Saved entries

|---|

(* ===== verification/RingBuffer.v ===== *)
(** * Ring buffers (lib/utils/ring_buffer.c, include/zephyr/sys/ring_buffer.h)

    A ring buffer keeps free-running 32-bit counters for its producer and its
    consumer; claims hand out parts of the storage without a copy.  Counters
    wrap at 2^32, their differences are taken modulo 2^32.  The buffer refines
    a byte queue with claims, and a queue of items on top of it. *)

From Stdlib Require Import ZArith Lia Bool Btauto.
From stdpp Require Import base numbers list.
From S2P Require Import Prelude Memory.

Open Scope Z_scope.

Definition EMSGSIZE : Z := 122.

Definition RING_BUFFER_MAX_SIZE : Z := 0x80000000.

(** ** [struct ring_buf] and its operations *)

Record ring_buf := mk_ring {
  rb_buffer : Z;
  put_head : Z;
  put_tail : Z;
  put_base : Z;
  get_head : Z;
  get_tail : Z;
  get_base : Z;
  rb_size : Z
}.

Definition set_put_head (v : Z) (b : ring_buf) : ring_buf :=
  mk_ring (rb_buffer b) v (put_tail b) (put_base b) (get_head b) (get_tail b) (get_base b) (rb_size b).
Definition set_put_tail (v : Z) (b : ring_buf) : ring_buf :=
  mk_ring (rb_buffer b) (put_head b) v (put_base b) (get_head b) (get_tail b) (get_base b) (rb_size b).
Definition set_put_base (v : Z) (b : ring_buf) : ring_buf :=
  mk_ring (rb_buffer b) (put_head b) (put_tail b) v (get_head b) (get_tail b) (get_base b) (rb_size b).
Definition set_get_head (v : Z) (b : ring_buf) : ring_buf :=
  mk_ring (rb_buffer b) (put_head b) (put_tail b) (put_base b) v (get_tail b) (get_base b) (rb_size b).
Definition set_get_tail (v : Z) (b : ring_buf) : ring_buf :=
  mk_ring (rb_buffer b) (put_head b) (put_tail b) (put_base b) (get_head b) v (get_base b) (rb_size b).
Definition set_get_base (v : Z) (b : ring_buf) : ring_buf :=
  mk_ring (rb_buffer b) (put_head b) (put_tail b) (put_base b) (get_head b) (get_tail b) v (rb_size b).

Section Ops.
Implicit Types (buf : ring_buf) (m : mem).

Definition ring_buf_internal_reset (value : Z) buf : ring_buf :=
  mk_ring (rb_buffer buf) value value value value value value (rb_size buf).

Definition ring_buf_init (size data : Z) buf : ring_buf :=
  ring_buf_internal_reset 0
    (mk_ring data (put_head buf) (put_tail buf) (put_base buf) (get_head buf) (get_tail buf) (get_base buf) size).

Definition ring_buf_item_init (size data : Z) buf : ring_buf := ring_buf_init (u32 (4 * size)) data buf.

Definition ring_buf_is_empty buf : bool := get_head buf =? put_tail buf.

Definition ring_buf_reset buf : ring_buf := ring_buf_internal_reset 0 buf.

Definition ring_buf_space_get buf : Z := u32 (rb_size buf - (put_head buf - get_tail buf)).

Definition ring_buf_item_space_get buf : Z := ring_buf_space_get buf / 4.

Definition ring_buf_capacity_get buf : Z := rb_size buf.

Definition ring_buf_size_get buf : Z := u32 (put_tail buf - get_head buf).

(** The number of bytes claimed, their address ([*data]), the buffer. *)
Definition ring_buf_put_claim buf (size : Z) : Z * Z * ring_buf :=
  let base := put_base buf in
  let wrap_size := u32 (put_head buf - base) in
  let '(wrap_size, base) :=
    if rb_size buf <=? wrap_size then (u32 (wrap_size - rb_size buf), s32 (base + rb_size buf)) else (wrap_size, base) in
  let wrap_size := u32 (rb_size buf - wrap_size) in
  let free_space := ring_buf_space_get buf in
  let size := Z.min size free_space in
  let size := Z.min size wrap_size in
  let data := rb_buffer buf + s32 (put_head buf - base) in
  (size, data, set_put_head (s32 (put_head buf + size)) buf).

Definition ring_buf_put_finish buf (size : Z) : Z * ring_buf :=
  let finish_space := u32 (put_head buf - put_tail buf) in
  if finish_space <? size then (- EINVAL, buf)
  else
    let buf := set_put_tail (s32 (put_tail buf + size)) buf in
    let buf := set_put_head (put_tail buf) buf in
    let wrap_size := u32 (put_tail buf - put_base buf) in
    let buf := if rb_size buf <=? wrap_size then set_put_base (s32 (put_base buf + rb_size buf)) buf else buf in
    (0, buf).

(** The copy loop of [ring_buf_put] and [ring_buf_item_put]: the total, what is
    left of [size], the buffer and the memory. *)
Fixpoint put_loop (fuel : nat) buf (data size total_size : Z) m : option (Z * Z * ring_buf * mem) :=
  match fuel with
  | O => None
  | S fuel =>
      let '(partial_size, dst, buf) := ring_buf_put_claim buf size in
      let m := memcpy dst data (Z.to_nat partial_size) m in
      let total_size := u32 (total_size + partial_size) in
      let size := u32 (size - partial_size) in
      let data := data + partial_size in
      if negb (size =? 0) && negb (partial_size =? 0)
      then put_loop fuel buf data size total_size m
      else Some (total_size, size, buf, m)
  end.

(** An iteration that goes on has claimed at least one byte. *)
Definition ring_buf_put buf (data size : Z) m : option (Z * ring_buf * mem) :=
  '(total_size, _, buf, m) ← put_loop (S (Z.to_nat size)) buf data size 0 m;
  Some (total_size, (ring_buf_put_finish buf total_size).2, m).

Definition ring_buf_get_claim buf (size : Z) : Z * Z * ring_buf :=
  let base := get_base buf in
  let wrap_size := u32 (get_head buf - base) in
  let '(wrap_size, base) :=
    if rb_size buf <=? wrap_size then (u32 (wrap_size - rb_size buf), s32 (base + rb_size buf)) else (wrap_size, base) in
  let wrap_size := u32 (rb_size buf - wrap_size) in
  let available_size := ring_buf_size_get buf in
  let size := Z.min size available_size in
  let size := Z.min size wrap_size in
  let data := rb_buffer buf + s32 (get_head buf - base) in
  (size, data, set_get_head (s32 (get_head buf + size)) buf).

Definition ring_buf_get_finish buf (size : Z) : Z * ring_buf :=
  let finish_space := u32 (get_head buf - get_tail buf) in
  if finish_space <? size then (- EINVAL, buf)
  else
    let buf := set_get_tail (s32 (get_tail buf + size)) buf in
    let buf := set_get_head (get_tail buf) buf in
    let wrap_size := u32 (get_tail buf - get_base buf) in
    let buf := if rb_size buf <=? wrap_size then set_get_base (s32 (get_base buf + rb_size buf)) buf else buf in
    (0, buf).

(** The copy loop of [ring_buf_get], [ring_buf_peek] and [ring_buf_item_get];
    a null [data] is [None]. *)
Fixpoint get_loop (fuel : nat) buf (data : option Z) (size total_size : Z) m : option (Z * ring_buf * mem) :=
  match fuel with
  | O => None
  | S fuel =>
      let '(partial_size, src, buf) := ring_buf_get_claim buf size in
      let '(data, m) :=
        match data with
        | Some data => (Some (data + partial_size), memcpy data src (Z.to_nat partial_size) m)
        | None => (None, m)
        end in
      let total_size := u32 (total_size + partial_size) in
      let size := u32 (size - partial_size) in
      if negb (size =? 0) && negb (partial_size =? 0)
      then get_loop fuel buf data size total_size m
      else Some (total_size, buf, m)
  end.

Definition ring_buf_get buf (data : option Z) (size : Z) m : option (Z * ring_buf * mem) :=
  '(total_size, buf, m) ← get_loop (S (Z.to_nat size)) buf data size 0 m;
  Some (total_size, (ring_buf_get_finish buf total_size).2, m).

Definition ring_buf_peek buf (data size : Z) m : option (Z * ring_buf * mem) :=
  let size := Z.min size (ring_buf_size_get buf) in
  '(total_size, buf, m) ← get_loop (S (Z.to_nat size)) buf (Some data) size 0 m;
  Some (total_size, (ring_buf_get_finish buf 0).2, m).

(** *** Items: [struct ring_element] is a word with the type in its low half,
    the length and the value in the next bytes, lowest byte first. *)

Definition ring_element_size : Z := 4.

Definition write_ring_element (dst type length value : Z) m : mem :=
  write_bytes m dst [Z.land type 255; Z.shiftr type 8; length; value].

Definition element_type m (src : Z) : Z := Z.lor (m src) (Z.shiftl (m (src + 1)) 8).
Definition element_length m (src : Z) : Z := m (src + 2).
Definition element_value m (src : Z) : Z := m (src + 3).

Definition ring_buf_item_put buf (type value data32 size32 : Z) m : option (Z * ring_buf * mem) :=
  let space := ring_buf_space_get buf in
  let size := size32 * 4 in
  if space <? size + ring_element_size then Some (- EMSGSIZE, buf, m)
  else
    let '(_, dst, buf) := ring_buf_put_claim buf ring_element_size in
    let m := write_ring_element dst type size32 value m in
    '(total_size, _, buf, m) ← put_loop (S (Z.to_nat size)) buf data32 size ring_element_size m;
    Some (0, (ring_buf_put_finish buf total_size).2, m).

(** The result, [*size32], and [*type] and [*value] when they are set. *)
Definition ring_buf_item_get buf (data32 : option Z) (size32 : Z) m : option (Z * Z * option (Z * Z) * ring_buf * mem) :=
  if ring_buf_is_empty buf then Some (- EAGAIN, size32, None, buf, m)
  else
    let '(_, src, buf) := ring_buf_get_claim buf ring_element_size in
    let length := element_length m src in
    if bool_decide (is_Some data32) && (size32 <? length)
    then Some (- EMSGSIZE, length, None, (ring_buf_get_finish buf 0).2, m)
    else
      let type := element_type m src in
      let value := element_value m src in
      let size := length * 4 in
      '(total_size, buf, m) ← get_loop (S (Z.to_nat size)) buf data32 size ring_element_size m;
      Some (0, length, Some (type, value), (ring_buf_get_finish buf total_size).2, m).

End Ops.

(** ** The representation of a byte queue

    [g] bytes have been consumed in all; [l] are the bytes stored, [p] the
    bytes in the storage claimed by the producer, and the consumer has claimed
    the first [gc] bytes of [l]. *)

Record rb_rep (buf : ring_buf) (m : mem) (g : Z) (l p : list Z) (gc : Z) : Prop := mk_rep {
  rep_size : 0 < rb_size buf < RING_BUFFER_MAX_SIZE;
  rep_total : 0 <= g;
  rep_room : Z.of_nat (length l) + Z.of_nat (length p) <= rb_size buf;
  rep_claimed : 0 <= gc <= Z.of_nat (length l);
  rep_get_tail : get_tail buf = s32 g;
  rep_get_head : get_head buf = s32 (g + gc);
  rep_get_base : get_base buf = s32 (rb_size buf * (g / rb_size buf));
  rep_put_tail : put_tail buf = s32 (g + Z.of_nat (length l));
  rep_put_head : put_head buf = s32 (g + Z.of_nat (length l) + Z.of_nat (length p));
  rep_put_base : put_base buf = s32 (rb_size buf * ((g + Z.of_nat (length l)) / rb_size buf));
  rep_bytes : ∀ i x, (l ++ p) !! i = Some x -> m (rb_buffer buf + (g + Z.of_nat i) mod rb_size buf) = x
}.

Section Proofs.
Implicit Types (buf : ring_buf) (m : mem) (l p d : list Z).

Abbreviation len l := (Z.of_nat (length l)).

|---|

Your task: Take the line that contains "rep_bytes : ∀" and every line after it to the end of the entries above, and reproduce them exactly.

Answer section:
  rep_bytes : ∀ i x, (l ++ p) !! i = Some x -> m (rb_buffer buf + (g + Z.of_nat i) mod rb_size buf) = x
}.

Section Proofs.
Implicit Types (buf : ring_buf) (m : mem) (l p d : list Z).

Abbreviation len l := (Z.of_nat (length l)).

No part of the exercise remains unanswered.